选取活性最好的化合物7l，将其进行对接研究，对接结果见图6。从分子对接图中可以看出，化合物7l 上C 端的羧基可以进入磷酸基结合口袋与Plk1 PBD 上的Lys540 产生静电相互作用，这与PLHSpT 类似。丝氨酸残基上的羰基和氨基与Trp414上的氨基与羰基产生氢键相互作用，β-D-天冬氨酸侧链的羧基与Plk1 PBD上的Arg516的胍基产生静电相互作用，这个作用力的增加可能是化合物7l 结构中虽然缺少了磷酸基这样强作用的基团却仍然能保持活性的主要原因。

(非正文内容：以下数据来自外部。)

(** * ERA5-To-SHETRAN / ERA5-Land-To-SHETRAN: the time axis and the pipeline

    A shallow embedding of the two conversion scripts
    [src/ERA5-To-SHETRAN.py] and [src/ERA5-Land-To-SHETRAN.py].

    - Python exceptions are an inductive type, a computation that may raise
      is a [Result].
    - A pandas [Timestamp] is its [value]: nanoseconds since 1970-01-01, as
      pandas stores it.  Date strings are parsed to such values through the
      proleptic Gregorian calendar.
    - [pd.date_range(start, end, freq='H')] is the arithmetic progression of
      values from [start] to [end]; the one-column [DataFrame] built from it
      has the default [RangeIndex], and [.loc] looks a label up in it.
    - The module-level statements of a script are one computation in a monad
      of state and exceptions; the state records whether the input file is
      open and the trace of what touched it. *)

From Stdlib Require Import ZArith QArith Ascii String.
From stdpp Require Import base option list numbers strings gmap sorting.

Open Scope Z_scope.

(** ** Python exceptions *)

Inductive PyErr : Type :=
  | KeyError
  | IndexError
  | ValueError
  | RuntimeError
  | OSError.

#[global] Instance PyErr_eq_dec : EqDecision PyErr.
Proof. solve_decision. Defined.

(** [KeyError] and [IndexError] are the two subclasses of [LookupError]. *)
Definition is_LookupError (e : PyErr) : bool :=
  match e with
  | KeyError | IndexError => true
  | _ => false
  end.

Inductive Result (A : Type) : Type :=
  | OK (a : A)
  | Raise (e : PyErr).
Arguments OK {A} a.
Arguments Raise {A} e.

#[global] Instance Result_ret : MRet Result := fun _ a => OK a.
#[global] Instance Result_bind : MBind Result := fun _ _ f r =>
  match r with
  | OK a => f a
  | Raise e => Raise e
  end.

Definition raises {A} (r : Result A) : Prop :=
  match r with
  | OK _ => False
  | Raise _ => True
  end.

Definition raises_LookupError {A} (r : Result A) : Prop :=
  match r with
  | OK _ => False
  | Raise e => is_LookupError e = true
  end.

(** ** Python sequences *)

(** [l[i]] on a Python list: a negative index counts from the end, an index
    out of range raises [IndexError]. *)
Definition py_getitem {A} (l : list A) (i : Z) : Result A :=
  let n := Z.of_nat (length l) in
  let j := if decide (i < 0) then i + n else i in
  if decide (0 <= j < n) then
    match l !! Z.to_nat j with
    | Some x => OK x
    | None => Raise IndexError
    end
  else Raise IndexError.

(** ** The civil calendar behind [Timestamp] *)

Module Calendar.

Definition is_leapyear (y : Z) : bool :=
  bool_decide (y mod 4 = 0) &&
  (negb (bool_decide (y mod 100 = 0)) || bool_decide (y mod 400 = 0)).

Definition days_per_month (y m : Z) : Z :=
  match m with
  | 1 => 31
  | 2 => if is_leapyear y then 29 else 28
  | 3 => 31
  | 4 => 30
  | 5 => 31
  | 6 => 30
  | 7 => 31
  | 8 => 31
  | 9 => 30
  | 10 => 31
  | 11 => 30
  | 12 => 31
  | _ => 0
  end.

(** Leap days in the years 1 .. y-1. *)
Definition leap_days_before (y : Z) : Z :=
  (y - 1) / 4 - (y - 1) / 100 + (y - 1) / 400.

(** Days from 1970-01-01 to the first of January of year [y]. *)
Definition days_before_year (y : Z) : Z :=
  365 * (y - 1970) + (leap_days_before y - leap_days_before 1970).

(** Days from the first of January to the first of month [m]. *)
Definition days_before_month (y m : Z) : Z :=
  foldr (fun k acc => days_per_month y k + acc) 0 (seqZ 1 (m - 1)).

(** Days from 1970-01-01 to the date [y]-[m]-[d]. *)
Definition days_from_civil (y m d : Z) : Z :=
  days_before_year y + days_before_month y m + (d - 1).

(** A calendar date, stepped a day at a time: the reference the closed
    form above is tested against. *)
Record Date : Type := mkDate { year : Z; month : Z; day : Z }.

Definition next_day (c : Date) : Date :=
  if decide (day c < days_per_month (year c) (month c)) then
    mkDate (year c) (month c) (day c + 1)
  else if decide (month c < 12) then
    mkDate (year c) (month c + 1) 1
  else
    mkDate (year c + 1) 1 1.

Definition Date_days (c : Date) : Z :=
  days_from_civil (year c) (month c) (day c).

(** [true] when the closed form agrees with day-by-day stepping on the [n]
    days that follow [c]. *)
Fixpoint agree_from (c : Date) (n : nat) : bool :=
  match n with
  | O => true
  | S k =>
      bool_decide (Date_days (next_day c) = Date_days c + 1)
      && agree_from (next_day c) k
  end.

End Calendar.

(** ** pandas: [Timestamp], [date_range], [DataFrame] *)

Module pd.

(** Nanoseconds since 1970-01-01 00:00:00. *)
Record Timestamp : Type := mkTimestamp { value : Z }.

#[global] Instance Timestamp_eq_dec : EqDecision Timestamp.
Proof. solve_decision. Defined.

Definition NANOS_PER_SECOND : Z := 1000000000.
Definition NANOS_PER_HOUR : Z := 3600 * NANOS_PER_SECOND.

(** The frequency string ['H']. *)
Definition H : Z := NANOS_PER_HOUR.

(** [ts + pd.Timedelta(hours=h)]. *)
Definition add_hours (ts : Timestamp) (h : Z) : Timestamp :=
  mkTimestamp (value ts + h * NANOS_PER_HOUR).

Definition Timestamp_of_civil (y m d hh mi ss : Z) : Timestamp :=
  mkTimestamp
    ((((Calendar.days_from_civil y m d * 24 + hh) * 60 + mi) * 60 + ss)
     * NANOS_PER_SECOND).

Definition digit (c : ascii) : option Z :=
  let n := Z.of_N (N_of_ascii c) - 48 in
  if decide (0 <= n <= 9) then Some n else None.

Definition digits2 (a b : ascii) : option Z :=
  x ← digit a; y ← digit b; Some (10 * x + y).

Definition digits4 (a b c d : ascii) : option Z :=
  x ← digits2 a b; y ← digits2 c d; Some (100 * x + y).

Definition sep (expected c : ascii) : option unit :=
  if decide (c = expected) then Some () else None.

Definition check (b : bool) : option unit :=
  if b then Some () else None.

(** Parsing of the one layout the scripts write their dates in,
    ['YYYY-MM-DD HH:MM:SS']. *)
Definition to_datetime (s : string) : option Timestamp :=
  match String.list_ascii_of_string s with
  | [y1; y2; y3; y4; c1; m1; m2; c2; d1; d2; c3;
     h1; h2; c4; n1; n2; c5; s1; s2] =>
      y ← digits4 y1 y2 y3 y4;
      _ ← sep "-"%char c1;
      m ← digits2 m1 m2;
      _ ← sep "-"%char c2;
      d ← digits2 d1 d2;
      _ ← sep " "%char c3;
      hh ← digits2 h1 h2;
      _ ← sep ":"%char c4;
      mi ← digits2 n1 n2;
      _ ← sep ":"%char c5;
      ss ← digits2 s1 s2;
      _ ← check (bool_decide (1 <= m <= 12));
      _ ← check (bool_decide (1 <= d <= Calendar.days_per_month y m));
      _ ← check (bool_decide (hh < 24 /\ mi < 60 /\ ss < 60));
      Some (Timestamp_of_civil y m d hh mi ss)
  | _ => None
  end.

(** Not-a-time, what an unparsable date is coerced to. *)
Definition NaT : Timestamp := mkTimestamp (- 2 ^ 63).

(** A date literal of the source. *)
Definition Timestamp_of_string (s : string) : Timestamp :=
  default NaT (to_datetime s).

(** [np.arange(b, e, stride)] for a positive stride: [b], [b + stride], ...
    below [e]. *)
Definition arange (b e stride : Z) : list Z :=
  (fun i => b + i * stride) <$> seqZ 0 ((e - b + stride - 1) / stride).

(** [pd.date_range(start, end, freq)] for a fixed frequency of [stride]
    nanoseconds: the values from [start], a stride apart, up to and
    including [end]. *)
Definition date_range (start end_ : Timestamp) (stride : Z) : list Timestamp :=
  let b := value start in
  let e := b + (value end_ - b) / stride * stride + stride / 2 + 1 in
  mkTimestamp <$> arange b e stride.

(** The label of the last row of [date_range start end_ stride]. *)
Definition last_step (start end_ : Timestamp) (stride : Z) : Z :=
  (value end_ - value start) / stride.

(** A one-column frame under the default [RangeIndex]: row [i] has label
    [i]. *)
Record DataFrame : Type := mkDataFrame { column : list Timestamp }.

Definition len (df : DataFrame) : Z := Z.of_nat (length (column df)).

(** [df.index], the labels 0 .. len-1. *)
Definition index (df : DataFrame) : list Z := seqZ 0 (len df).

(** [label in df.index]. *)
Definition has_row (df : DataFrame) (label : Z) : Prop :=
  0 <= label < len df.

#[global] Instance has_row_dec df label : Decision (has_row df label).
Proof. unfold has_row. apply _. Defined.

(** [df.loc[label][0]]: the row labelled [label], then its only column.
    A label that is not in the index raises [KeyError]. *)
Definition loc (df : DataFrame) (label : Z) : Result Timestamp :=
  if decide (has_row df label) then
    match column df !! Z.to_nat label with
    | Some ts => OK ts
    | None => Raise KeyError
    end
  else Raise KeyError.

(** [df['dateTime'] == b], the boolean mask. *)
Definition eq_mask (df : DataFrame) (b : Timestamp) : list bool :=
  (fun ts => bool_decide (ts = b)) <$> column df.

(** [index[mask]]: the labels at which the mask holds, in order. *)
Fixpoint boolean_index (labels : list Z) (mask : list bool) : list Z :=
  match labels, mask with
  | l :: ls, true :: ms => l :: boolean_index ls ms
  | _ :: ls, false :: ms => boolean_index ls ms
  | _, _ => []
  end.

End pd.

(** ** netCDF4: the input file *)

Module netCDF4.

(** A gridded variable, indexed (time-step, latitude, longitude).  The
    values stand as rationals; nothing below depends on what they are. *)
Definition Grid : Type := list (list (list Q)).

(** What the scripts read of an ERA5 file: the ['time'] variable (hours
    since 1900-01-01 00:00:00.0), the two coordinate variables and the
    gridded variables by name. *)
Record Dataset : Type := mkDataset {
  time : list Z;
  latitude : list Q;
  longitude : list Q;
  variables : gmap string Grid
}.

End netCDF4.

Import pd netCDF4.

(** ** User-defined variables and the statements on the time axis *)

Definition ExtIn : string := ".nc".


(** The start of the reference calendar: ERA units are hours since
    1900-01-01 00:00:00.0. *)
Definition epoch : Timestamp := Timestamp_of_string "1900-01-01 00:00:00".

(** [pd.DataFrame(pd.date_range(start='1900-01-01 00:00:00', end=end_,
    freq='H'))]. *)
Definition build_ERA5DateIndex (end_ : string) : DataFrame :=
  mkDataFrame (date_range epoch (Timestamp_of_string end_) H).

(** The body of the loop over the time variable, on the value [t] read from
    it: [TimeIndex.append(ERA5DateIndex.loc[t][0])]. *)
Definition TimeIndex_append (ERA5DateIndex : DataFrame)
    (TimeIndex : list Timestamp) (t : Z) : Result (list Timestamp) :=
  ts ← loc ERA5DateIndex t;
  mret (TimeIndex ++ [ts]).

(** The loop, from the accumulator [TimeIndex] on: the first failing lookup
    ends it. *)
Fixpoint TimeIndex_loop (ERA5DateIndex : DataFrame)
    (TimeIndex : list Timestamp) (times : list Z) : Result (list Timestamp) :=
  match times with
  | [] => mret TimeIndex
  | t :: rest =>
      TimeIndex' ← TimeIndex_append ERA5DateIndex TimeIndex t;
      TimeIndex_loop ERA5DateIndex TimeIndex' rest
  end.
(** * uHashFS: a content-addressable file store

    A shallow embedding of [uhashfs/uhashfs.py] together with the parts of
    the Python runtime it calls ([int], [str.split], [os.path.join],
    [os.link], [os.unlink], [os.makedirs], [NamedTemporaryFile], file
    handles and [hashlib]), and the properties of the store proved on it.

    Conventions.
    - A Python [str] is a [list ascii]; a character stands for the code point
      of the same number, so the model covers the strings whose code points
      are below 256.  A Python [bytes] is a [list byte].
    - Paths are compared as strings, the way the store itself builds and
      compares them: two spellings of one file (doubled separators, dot
      segments, symbolic links) are different keys.
    - An exception does not roll the file system back: every effectful
      function returns its outcome together with the file system it leaves. *)

From Stdlib Require Import Ascii String ZArith Lia.
From stdpp Require Import base option list gmap strings.

Abbreviation str := (list ascii).
Abbreviation bytes := (list Byte.byte).

(** Literals are written as Rocq strings. *)
Definition s2l (s : string) : str := list_ascii_of_string s.

(** ** Exceptions and outcomes *)

(** The exceptions of Python that the store meets.  [OutOfFuel] is not one
    of them: it is what a loop of the model gives when its bound on the
    number of rounds was too small. *)
Inductive exn :=
  | TypeError
  | ValueError
  | AssertionError
  | AttributeError
  | IndexError
  | FileExistsError
  | FileNotFoundError
  | NotADirectoryError
  | IsADirectoryError
  | PermissionError
  | RecursionError
  | OutOfFuel.

Inductive outcome (A : Type) :=
  | Ok (a : A)
  | Raise (e : exn).
Arguments Ok {A} a.
Arguments Raise {A} e.

Definition is_ok {A} (r : outcome A) : bool :=
  match r with Ok _ => true | Raise _ => false end.

(** ** The Python builtins the store uses *)

Module Py.

Definition sep : ascii := "/"%char.

Definition is_sep (c : ascii) : bool := bool_decide (c = sep).

(** Whitespace as [int()] sees it: the C-locale blanks, and the two
    Unicode spaces below 256 (NEL and NBSP). *)
Definition is_space (c : ascii) : bool :=
  match c with
  | "009" | "010" | "011" | "012" | "013" | " " | "133" | "160" => true
  | _ => false
  end%char.

(** The value of a digit in base 16, by its code point: [0-9] from 48,
    [A-F] from 65, [a-f] from 97. *)
Definition hex_value (c : ascii) : option Z :=
  let n := Z.of_N (N_of_ascii c) in
  if (48 <=? n)%Z && (n <=? 57)%Z then Some (n - 48)%Z
  else if (65 <=? n)%Z && (n <=? 70)%Z then Some (n - 55)%Z
  else if (97 <=? n)%Z && (n <=? 102)%Z then Some (n - 87)%Z
  else None.

(** A hexadecimal character: one of 0-9, a-f, A-F. *)
Definition is_hexdigit (c : ascii) : bool :=
  match hex_value c with Some _ => true | None => false end.

Fixpoint lstrip (s : str) : str :=
  match s with
  | c :: r => if is_space c then lstrip r else s
  | [] => []
  end.

Definition strip_sign (s : str) : bool * str :=
  match s with
  | "+"%char :: r => (false, r)
  | "-"%char :: r => (true, r)
  | _ => (false, s)
  end.

(** With base 16 a leading [0x] or [0X] is skipped, and one underscore
    after it. *)
Definition strip_prefix16 (s : str) : str :=
  match s with
  | "0"%char :: x :: r =>
      if bool_decide (x = "x"%char) || bool_decide (x = "X"%char)
      then match r with
           | "_"%char :: r' => r'
           | _ => r
           end
      else s
  | _ => s
  end.

(** The digit scan: hexadecimal digits with single underscores between
    them.  It stops at the first other character and hands back the
    value, the number of digits read and the rest; two underscores in a
    row or a trailing underscore are an error. *)
Fixpoint scan_digits (prev_us : bool) (acc : Z) (ndig : nat) (s : str)
  : option (Z * nat * str) :=
  match s with
  | c :: r =>
      if bool_decide (c = "_"%char)
      then (if prev_us then None else scan_digits true acc ndig r)
      else match hex_value c with
           | Some v => scan_digits false (16 * acc + v)%Z (S ndig) r
           | None => if prev_us then None else Some (acc, ndig, s)
           end
  | [] => if prev_us then None else Some (acc, ndig, [])
  end.

(** [int(s, 16)], for the strings of this model, whose code points are
    below 256.  Above U+00FF, [int] also takes the decimal digits and the
    spaces of Unicode, which have no character here. *)
Definition int16 (s : str) : outcome Z :=
  let '(neg, s1) := strip_sign (lstrip s) in
  let s2 := strip_prefix16 s1 in
  match s2 with
  | "_"%char :: _ => Raise ValueError
  | _ =>
      match scan_digits false 0%Z 0 s2 with
      | Some (v, S _, rest) =>
          match lstrip rest with
          | [] => Ok (if neg then (- v)%Z else v)
          | _ :: _ => Raise ValueError
          end
      | _ => Raise ValueError
      end
  end.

Figure 6 Docking study on compound 7l with Plk1 PBD(A). Binding modes of compound 7l (yellow) and the co-crystallized ligand PLHSpT(cyan)(B), where consistent binding modes were found between compound 7l and PLHSpT in the crystal structure(PDB code 3HIK)

4 结 论

通过将磷酸肽结构的Plk1 PBD 抑制剂的磷酸基用羧基替换，并且将肽链中用各种非天然氨基酸进行改造和修饰，本研究获得了一系列不含磷酸基团的选择性Plk1 PBD 抑制剂。大部分化合物表现出对Plk1 PBD 的中等抑制活性，其中化合物7l 对Plk1 PBD 抑制活性与先导化合物PLHSpT 相当，且具有高选择性。与磷酸肽类结构化合物相比，改造后的化合物具有更好的肿瘤细胞生长抑制作用。并且，经过非天然氨基酸修饰和改造，化合物的血浆稳定性得到了提高。这类不含磷酸基团的拟肽类化合物的发现，为寻找新型的选择性Plk1 PBD抑制剂提供了参考。